1. Fluorkühlleitungen bestehen in der Regel aus Kupferrohren, die gemäß den Konstruktionszeichnungen zu Serpentinen geformt werden. Die längste einzelne Rohrstrecke sollte 50 m nicht überschreiten. Kupferrohre gleichen Durchmessers dürfen nicht direkt stumpfgeschweißt werden. Stattdessen wird eines der Kupferrohre mit einem Rohraufweiter aufgeweitet und anschließend ein weiteres Kupferrohr eingeführt (oder ein gerades Rohr verwendet). Die Verbindung erfolgt dann durch Silber- oder Kupferschweißen. Beim Verbinden von Kupferrohren unterschiedlichen Durchmessers sind entsprechende gerade, drei- und viergängige Kupferrohrschellen mit unterschiedlichen Durchmessern zu verwenden.

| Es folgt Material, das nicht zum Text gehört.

(** * BBSCAS: the microarchitecture simulation engine

    A shallow embedding of [js/cpuModel.js] (branch predictor, cache
    hierarchy, pipeline mapper, scalar clamp), [js/defence.js] (the
    mitigation toolkit) and [js/attack.js] (the scenario runner), with the
    properties the specification states about them.

    Conventions.
    - A JavaScript number is an IEEE-754 binary64 value: [number] is the
      Standard Library's [spec_float], and [+], [-], [*], [/] are its
      correctly rounded operations at precision 53.
    - A JavaScript value is a term of [value]; functions, symbols, getters
      and prototype chains are outside the model.  An object is the list of
      its own properties in enumeration order (no integer-like key is ever
      written by the program, so assignment appends).
    - A method is a computation [M S A]: it reads and writes a state [S],
      returns an [A] or throws, and emits the calls it makes to the console
      and to the renderer.  The state survives a throw, as in JavaScript. *)

From Stdlib Require Import ZArith List Bool String Ascii Lia.
From Stdlib Require Import Floats.SpecFloat.
From Stdlib Require Import DecimalString Decimal.
Import ListNotations.

Set Warnings "-register-all".

Local Open Scope string_scope.
Local Open Scope Z_scope.

(* ------------------------------------------------------------------ *)
(** ** Numbers *)

Module Num.

Definition number := spec_float.

Definition prec : Z := 53.
Definition emax : Z := 1024.

Definition NaN : number := S754_nan.
Definition Infinity : number := S754_infinity false.
Definition NegInfinity : number := S754_infinity true.

(** The number denoted by an integer literal. *)
Definition of_Z (z : Z) : number := binary_normalize prec emax z 0 false.

Definition add : number -> number -> number := SFadd prec emax.
Definition sub : number -> number -> number := SFsub prec emax.
Definition mul : number -> number -> number := SFmul prec emax.
Definition div : number -> number -> number := SFdiv prec emax.
Definition sqrt : number -> number := SFsqrt prec emax.

Definition isNaN (x : number) : bool :=
  match x with S754_nan => true | _ => false end.

(** [Number.isFinite]. *)
Definition isFinite (x : number) : bool :=
  match x with S754_zero _ | S754_finite _ _ _ => true | _ => false end.

(** [x > y] and [x <= y] on numbers: false when either is NaN. *)
Definition gtb (x y : number) : bool := SFltb y x.
Definition leb (x y : number) : bool := SFleb x y.

(** SameValueZero, the key equality of [Map]: NaN equals NaN and the two
    zeros are one key. *)
Definition same_value_zero (x y : number) : bool :=
  match x, y with
  | S754_nan, S754_nan => true
  | _, _ => SFeqb x y
  end.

Nach der Herstellung der Fluor-Kühlschlange wird der Rohrrahmen aus Rundstahl (Material Q235) an dem 30*30*3 Winkelstahl befestigt (die Größe des Winkelstahls richtet sich nach dem Gewicht der Kühlschlange oder wird gemäß den Bauzeichnungen festgelegt).
2. Entwässerung, Druckprüfung, Lecksuche und Vakuumprüfung
3. Fluor-Kühlrohre (oder Fluor-Kühlschlangen) werden mit Stickstoff entleert, für Druckprüfungen und zur Lecksuche verwendet. Die Lecksuche kann durch eine grobe Inspektion und Reparaturschweißung mit Seifenwasser erfolgen. Anschließend wird eine kleine Menge Freon eingespritzt und der Druck auf 1,2 MPa erhöht.